Committee publication · Report · 4 March 2026 · HC 1327
8th Report - The Seventh Carbon Budget
From: Environmental Audit Committee
Inquiry: The Seventh Carbon Budget
Government response deadline: 4 May 2026
Summary
The Environmental Audit Committee's eighth report assesses the Climate Change Committee's advice to set the Seventh Carbon Budget (CB7) at 535 MtCO₂e for 2038–2042. The committee agrees the target is technically credible but warns delivery requires strengthened governance, cross-government coordination, credible delivery plans, and sustained public engagement. CB7 marks a transition from centrally-delivered decarbonisation (prior budgets) to complex system changes across heating, transport, and behaviour, where public fairness and confidence are critical.
Key findings
- The CCC's recommended level of 535 MtCO₂e for CB7 is technically credible and necessary to maintain the UK's trajectory to net zero by 2050, but delivery differs fundamentally from earlier budgets: it depends on coordinated action across infrastructure, markets, and everyday behaviour rather than centralised electricity sector reform.
- Low-hanging fruit of decarbonisation has been exhausted; CB7 delivery will be more complex, capital-intensive, and exposed to risks in infrastructure readiness, skills capacity, and system constraints in sectors with long asset lifetimes (heating, transport, buildings).
- Current cross-government coordination is insufficient; multiple departments drive policies misaligned with carbon objectives (e.g. airport expansion, mixed transport signals, Treasury underweighting climate action), creating delivery risk and conflicting incentives.
- Public fairness and affordability are core delivery requirements: current electricity-to-gas price ratios and uneven cost distribution risk weakening incentives to switch to low-carbon options and undermining public trust, particularly for lower-income households.
- Parliament's scrutiny role is more critical than for earlier budgets: CB7 is debated in fragmented political consensus, making robust parliamentary oversight of headline targets and delivery credibility essential for democratic accountability and public confidence.
Recommendations
- The Government should legislate for the Climate Change Committee's recommended level of 535 MtCO₂e for the Seventh Carbon Budget, but legislation must be accompanied by strengthened action to address delivery risks identified in the report.
- The Government should consider additional measures that offer resilience and headroom against delivery risk without damaging public consent.
- The Government should set out clearly in the impact assessment accompanying the draft Carbon Budget Order how the proposed level aligns with the UK's legally binding Paris Agreement obligations and its status as an Annex I Party with heightened responsibilities.
- The Government must strengthen cross-departmental arrangements to offer clarity, authority and consistency required to deliver CB7, with strong central leadership and clear mechanisms for collective responsibility to prevent departmental priorities diverging from carbon objectives.
- The Government should ensure that fairness is central to policies securing public support, mitigating inequalities where costs fall early and unevenly and benefits are delayed or less visible.
- Local authorities and community organisations should lead place-based delivery engagement with long-term funding, clear roles, and policy alignment from central Government to build public confidence.
- The Government should provide clear information, practical support, and instil confidence that change is being delivered fairly and competently as the transition becomes more visible in everyday life.
Tone
CriticalTopics
Key actors
Climate Change Committee, Department for Energy Security and Net Zero, Environmental Audit Committee, Department for Transport, Treasury, Friends of the Earth, Professor Joeri Rogelj (Imperial College London), Mike Childs (Friends of the Earth)
Notable line
“Delivery of CB7 cannot be achieved by Government action alone.
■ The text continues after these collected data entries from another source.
(** The item changes and goes from one place to another, or none. *)
Lemma heap_move c' id i i' : m !! id = Some i ->
  (forall x, c' x + one (x = (id, it_stage i)) = c x + one (x = (id, it_stage i')))%nat -> heap_inv (<[id := i']> m) n g c'.
Proof.
  intros Hi Hc. split.
  - intros [u st]. specialize (Hc (u, st)). rewrite (hi_once _ _ _ _ HI) in Hc. cbn in *. destruct (decide (u = id)) as [->|Hu].
    + rewrite lookup_insert_eq. rewrite Hi in Hc. cbn in *. by_ones.
    + rewrite lookup_insert_ne by done. by_ones.
  - intros u. rewrite <- (hi_gone _ _ _ _ HI u). f_equal. destruct (decide (u = id)) as [->|]; [|by rewrite lookup_insert_ne]. rewrite lookup_insert_eq, Hi. by rewrite !one_true.
Qed.

Lemma heap_same c' : (forall x, c' x = c x) -> heap_inv m n g c'.
Proof. intros Hc. split; [intros x; rewrite Hc; apply HI|apply HI]. Qed.

Lemma heap_free c' id i f : m !! id = Some i -> (forall x, c' x + one (x = (id, it_stage i)) = c x)%nat -> heap_inv (delete id m) n (g ++ [(id, f)]) c'.
Proof.
  intros Hi Hc. split.
  - intros [u st]. specialize (Hc (u, st)). rewrite (hi_once _ _ _ _ HI) in Hc. cbn in *. destruct (decide (u = id)) as [->|Hu].
    + rewrite lookup_delete_eq. rewrite Hi in Hc. cbn in *. rewrite (one_false (None = _)) by done. by_ones.
    + rewrite lookup_delete_ne by done. by_ones.
  - intros u. rewrite <- (hi_gone _ _ _ _ HI u), fmap_app, cnt_app. cbn. destruct (decide (u = id)) as [->|].
    + rewrite lookup_delete_eq, Hi. rewrite (one_false (is_Some None)) by (by intros [? ?]). rewrite !one_true by done. lia.
    + rewrite lookup_delete_ne, (one_false (u = id)) by done. lia.
Qed.

Lemma heap_new c' i : it_stage i = Waiting -> (forall x, c' x = c x + one (x = (n, Waiting)))%nat -> heap_inv (<[n := i]> m) (S n) g c'.
Proof.
  intros Hst Hc. pose proof (hi_gone _ _ _ _ HI n) as Hn. rewrite (one_false (n < n)%nat) in Hn by lia. assert (m !! n = None) as Hm by (destruct (m !! n) eqn:E; [rewrite one_true in Hn by done; lia|done]). split.
  - intros [u st]. specialize (Hc (u, st)). rewrite (hi_once _ _ _ _ HI) in Hc. cbn in *. destruct (decide (u = n)) as [->|Hu].
    + rewrite lookup_insert_eq. rewrite Hm in Hc. cbn in *. rewrite Hc, Hst. rewrite (one_false (None = _)) by done. by_ones.
    + rewrite lookup_insert_ne by done. by_ones.
  - intros u. pose proof (hi_gone _ _ _ _ HI u) as E. destruct (decide (u = n)) as [->|].
    + rewrite lookup_insert_eq, (one_true (is_Some _)), (one_true (n < S n)%nat) by (done || lia). lia.
    + rewrite lookup_insert_ne by done. rewrite E. one_cases; lia.
Qed.
End heap.

(** ** The places of every step *)

Definition placed (t : threads) : Prop := heap_inv (items (sys t)) (length (filled (sys t))) (gone (sys t)) (fun x => claimed x t).

Lemma cnt_at_app x st l k : cnt x (at_ st (l ++ k)) = (cnt x (at_ st l) + cnt x (at_ st k))%nat.
Proof. unfold at_. by rewrite fmap_app, cnt_app. Qed.
Lemma cnt_at_cons x st id l : cnt x (at_ st (id :: l)) = (one (x = (id, st)) + cnt x (at_ st l))%nat.
Proof. done. Qed.
Lemma cnt_at_delete x st l j id : l !! j = Some id -> cnt x (at_ st l) = (cnt x (at_ st (delete j l)) + one (x = (id, st)))%nat.
Proof. intros H. unfold at_. rewrite list_fmap_delete. apply cnt_delete. by rewrite list_lookup_fmap, H. Qed.

Definition client_after (t : threads) (c : nat) (pc : client_pc) (s : system) : threads := mkThreads s (<[c := pc]> (clients t)) (workers t) (loop t).
Definition worker_after (t : threads) (w : nat) (pc : wq_worker_pc) (s : system) : threads := mkThreads s (clients t) (<[w := pc]> (workers t)) (loop t).
Definition loop_after (t : threads) (pc : loop_pc) (s : system) : threads := mkThreads s (clients t) (workers t) pc.

(** Count the claims on [x] after the step of the thread that [H] looks up. *)
Ltac claims H :=
  let x := fresh "x" in intros x; unfold claimed, client_after, worker_after;
  cbn [sys clients workers loop wq items filled pool timers chan calls runs cancels lost parked gone set_wq set_items set_pool set_timers set_chan set_calls set_runs set_cancels set_lost set_parked set_gone add_pending add_inflight set_draining];
  try match goal with |- context [total ?f (<[?i := ?y]> ?l)] =>
    let E := fresh "Ex" in pose proof (total_insert f l i _ y H) as E; cbn [client_ids worker_claim cnt] in E end;
  cbn [loop_claim]; rewrite ?fmap_app, ?cnt_at_app, ?cnt_at_cons; repeat match goal with H : context [cnt _ (at_ _ (_ ++ _))] |- _ => rewrite cnt_at_app in H | H : context [cnt _ (at_ _ (_ :: _))] |- _ => rewrite cnt_at_cons in H end;
  try change (cnt x (at_ Waiting [])) with 0%nat in *; try change (cnt x (at_ Settled [])) with 0%nat in *.

Lemma client_claim t c pc id : placed t -> clients t !! c = Some pc -> id ∈ client_ids pc -> exists i, items (sys t) !! id = Some i /\ it_stage i = Waiting.
Proof.
  intros HI Hc H. apply (claim_item HI). unfold claimed. pose proof (total_lookup (fun pc => cnt (id, Waiting) (at_ Waiting (client_ids pc))) _ _ _ Hc) as E. cbn beta in E.
  assert (0 < cnt (id, Waiting) (at_ Waiting (client_ids pc)))%nat; [|lia]. apply cnt_elem. unfold at_. apply list_elem_of_fmap. by exists id.
Qed.

Lemma client_placed t c pc answer : placed t -> clients t !! c = Some pc ->
  match wq_client_step answer pc (sys t) with
  | Ok (pc', s') => placed (client_after t c pc' s')
  | Undef => exists id, pc = CCancel id /\ items (sys t) !! id = None
  | Fuel => False
  end.
Proof.
  intros HI Hc. destruct pc as [k done [|i todo]|id|k [|id ids]|k ids|k ids|k [|id ids] n code|k id ids n code|k id ids n code|k id ids n code|id|x]; cbn [wq_client_step].
  - destruct k, done as [|id [|id' done]]; apply (heap_same HI); claims Hc; lia.
  - destruct (answer =? 0); [apply (heap_same HI); claims Hc; lia|]. unfold placed. cbn [work_item_alloc client_after sys items filled gone]. rewrite length_app, Nat.add_comm.
    apply (heap_new HI); [by destruct i as [[[fn arg] ud] delay]|]. claims Hc; lia.
  - destruct (answer =? 0); apply (heap_same HI); claims Hc; lia.
  - apply (heap_same HI); claims Hc; lia.
  - destruct (client_claim t c _ id HI Hc) as (i & Hi & Hs); [by left|]. unfold work_item_free, read_item. rewrite Hi. cbn [of_option obind]. apply (heap_free HI _ id i); [done|]. rewrite Hs. claims Hc; lia.
  - apply (heap_same HI); claims Hc; lia.
  - apply (heap_same HI); claims Hc; lia.
  - apply (heap_same HI); claims Hc; lia.
  - destruct (answer =? QD_OK); [|apply (heap_same HI); claims Hc; lia]. destruct (client_claim t c _ id HI Hc) as (i & Hi & Hs); [by left|]. unfold hand_over, read_item. rewrite Hi. destruct k; cbn [of_option obind]; apply (heap_same HI); claims Hc; cbn; lia.
  - apply (heap_same HI); claims Hc; lia.
  - apply (heap_same HI); claims Hc; lia.
  - destruct (client_claim t c _ id HI Hc) as (i & Hi & Hs); [by left|]. unfold work_item_free, read_item. rewrite Hi. cbn [of_option obind]. apply (heap_free HI _ id i); [done|]. rewrite Hs. claims Hc; lia.
  - unfold write_item, read_item. destruct (items (sys t) !! id) as [i|] eqn:Hi; [|by exists id]. cbn [of_option obind]. apply (heap_move HI _ id i); [done|]. claims Hc; cbn; lia.
  - apply (heap_same HI); claims Hc; lia.
Qed.

Lemma worker_claims t w pc id st : placed t -> workers t !! w = Some pc -> (id, st) ∈ worker_claim pc -> exists i, items (sys t) !! id = Some i /\ it_stage i = st.
Proof.
  intros HI Hw H. apply (claim_item HI). unfold claimed. pose proof (total_lookup (fun pc => cnt (id, st) (worker_claim pc)) _ _ _ Hw) as E. cbn beta in E. apply cnt_elem in H. lia.
Qed.

Lemma loop_claims t id st : placed t -> (id, st) ∈ loop_claim (loop t) -> exists i, items (sys t) !! id = Some i /\ it_stage i = st.
Proof. intros HI H. apply (claim_item HI). unfold claimed. apply cnt_elem in H. lia. Qed.

Ltac item H E := destruct H as (?i & E & ?Hs); [apply elem_of_cons; by left|].

Lemma worker_placed t w pc j r e : placed t -> workers t !! w = Some pc ->
  exists pc' s', wq_worker_step j r e pc (sys t) = Ok (pc', s') /\ placed (worker_after t w pc' s').
Proof.
  intros HI Hw. destruct pc as [|id|id e'|id|id|id|id|id st|]; cbn [wq_worker_step].
  - destruct (pool (sys t) !! j) as [id|] eqn:Ej; (do 2 eexists; split; [reflexivity|]); apply (heap_same HI); claims Hw; [|lia].
    pose proof (cnt_at_delete x Waiting _ _ _ Ej). lia.
  - item (worker_claims t w _ id Waiting HI Hw) Hi. unfold work_item_execute, write_item, read_item. rewrite Hi. cbn [of_option obind].
    destruct (_ || _); (do 2 eexists; split; [reflexivity|]); (apply (heap_move HI _ id i); [done|]); rewrite Hs; claims Hw; cbn; lia.
  - item (worker_claims t w _ id (Ran e') HI Hw) Hi. unfold store_status, write_item, read_item. rewrite Hi. cbn [of_option obind].
    do 2 eexists. split; [reflexivity|]. apply (heap_move HI _ id i); [done|]. rewrite Hs. claims Hw; cbn; lia.
  - destruct (draining _); (do 2 eexists; split; [reflexivity|]); apply (heap_same HI); claims Hw; lia.
  - do 2 eexists. split; [reflexivity|]. apply (heap_same HI); claims Hw; lia.
  - item (worker_claims t w _ id Settled HI Hw) Hi. unfold work_item_free, read_item. rewrite Hi. cbn [of_option obind].
    do 2 eexists. split; [reflexivity|]. apply (heap_free HI _ id i); [done|]. rewrite Hs. claims Hw; cbn; lia.
  - item (worker_claims t w _ id Settled HI Hw) Hi. unfold read_item. rewrite Hi. cbn [of_option obind]. do 2 eexists. split; [reflexivity|]. apply (heap_same HI); claims Hw; lia.
  - do 2 eexists. split; [reflexivity|]. unfold send_result. destruct (_ <? _)%nat; apply (heap_same HI); claims Hw; cbn; lia.
  - do 2 eexists. split; [reflexivity|]. apply (heap_same HI); claims Hw; lia.
Qed.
The transition to net zero will increasingly be experienced in everyday life …”
Key Quotes
“CB7 comes at a pivotal point in the transition: the "low-hanging fruit" of decarbonisation has largely been exhausted, and delivery will now depend far more on complex system change across homes, transport, industry and everyday behaviour.”
“Delivery of CB7 cannot be achieved by Government action alone. The transition to net zero will increasingly be experienced in everyday life, through changes in how homes are heated, how people travel, and how energy is used.”
“The current electricity to gas price ratio, shaped in part by how climate policies are reflected in energy bills, risks placing disproportionate burdens on those 2 with the fewest options and weakening incentives to switch to low-carbon heating and transport.”
“… weakening ambition or delaying emissions reductions would defer action into later periods, increasing reliance on higher-cost or less mature options, raising overall costs and delivery risks, and narrowing the flexibility available as the UK enters the phase of the transition in which emissions reductions become harder to achieve.”
“… the Department for Transport as an example of a department "going rogue" when decisions are taken without adequate regard to carbon impacts, and told us that the Treasury "does not hold climate action … close to its heart".”
“In legislating for the Seventh Carbon Budget, the Government should consider the United Kingdom's contribution to global efforts to limit warming, alongside its domestic statutory framework.”